# [TASK PROMPT]
Which lines run from the one containing "[384796; -382725; -6720;" to the end of the records? Write them out exactly, both ends included, and nothing else.

# [GIVEN DATA]
=== Begin Enclosure ===

Definition betcoeff (o : Order) : list R :=
  match o with
  | Order4 =>
      [-4; 555; -960; 720; 1440;
       -437; 96; 30; 1440;
       -148; 119; 3360;
       4397; 161280]
  | Order5 =>
      [-3645; -64; 8880; -15360; 11520; 23040;
       4416; -3059; 672; 210; 10080;
       -627; -592; 476; 13440;
       -3520; 4397; 161280;
       4583; 161280]
  | Order6 =>
      [384796; -382725; -6720; 932400; -1612800; 1209600; 2419200;
       -1118711; 1695744; -1174656; 258048; 80640; 3870720;
       22276; -16929; -15984; 12852; 362880;
       -830251; -158400; 197865; 7257600;
       -435388; 453717; 15966720;
       20648693; 638668800]
  | Order7 =>
      [-5406467; 6156736; -6123600; -107520; 14918400; -25804800; 19353600;
       38707200;
       829456; -5593555; 8478720; -5873280; 1290240; 403200; 19353600;
       9261899; 3564160; -2708640; -2557440; 2056320; 58060800;
       14928352; -9132761; -1742400; 2176515; 79833600;
       -8005831; -1741552; 1814868; 63866880;
       -261810608; 268433009; 8302694400;
       219941297; 5535129600]
  | Order8 =>
      [31777436; -37845269; 43097152; -42865200; -752640; 104428800; -180633600;
       135475200; 270950400;
       24749483; 14930208; -100683990; 152616960; -105719040; 23224320; 7257600;
       348364800;
       -232468668; 101880889; 39205760; -29795040; -28131840; 22619520;
       638668800;
       324154477; 1433121792; -876745056; -167270400; 208945440; 7664025600;
       457888660; -312227409; -67920528; 70779852; 2490808320;
       -19841813847; -3665348512; 3758062126; 116237721600;
       -1989295244; 1979471673; 49816166400;
       191773887257; 3719607091200]
  end.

=== End Enclosure ===

# [RESULT]
      [384796; -382725; -6720; 932400; -1612800; 1209600; 2419200;
       -1118711; 1695744; -1174656; 258048; 80640; 3870720;
       22276; -16929; -15984; 12852; 362880;
       -830251; -158400; 197865; 7257600;
       -435388; 453717; 15966720;
       20648693; 638668800]
  | Order7 =>
      [-5406467; 6156736; -6123600; -107520; 14918400; -25804800; 19353600;
       38707200;
       829456; -5593555; 8478720; -5873280; 1290240; 403200; 19353600;
       9261899; 3564160; -2708640; -2557440; 2056320; 58060800;
       14928352; -9132761; -1742400; 2176515; 79833600;
       -8005831; -1741552; 1814868; 63866880;
       -261810608; 268433009; 8302694400;
       219941297; 5535129600]
  | Order8 =>
      [31777436; -37845269; 43097152; -42865200; -752640; 104428800; -180633600;
       135475200; 270950400;
       24749483; 14930208; -100683990; 152616960; -105719040; 23224320; 7257600;
       348364800;
       -232468668; 101880889; 39205760; -29795040; -28131840; 22619520;
       638668800;
       324154477; 1433121792; -876745056; -167270400; 208945440; 7664025600;
       457888660; -312227409; -67920528; 70779852; 2490808320;
       -19841813847; -3665348512; 3758062126; 116237721600;
       -1989295244; 1979471673; 49816166400;
       191773887257; 3719607091200]
  end.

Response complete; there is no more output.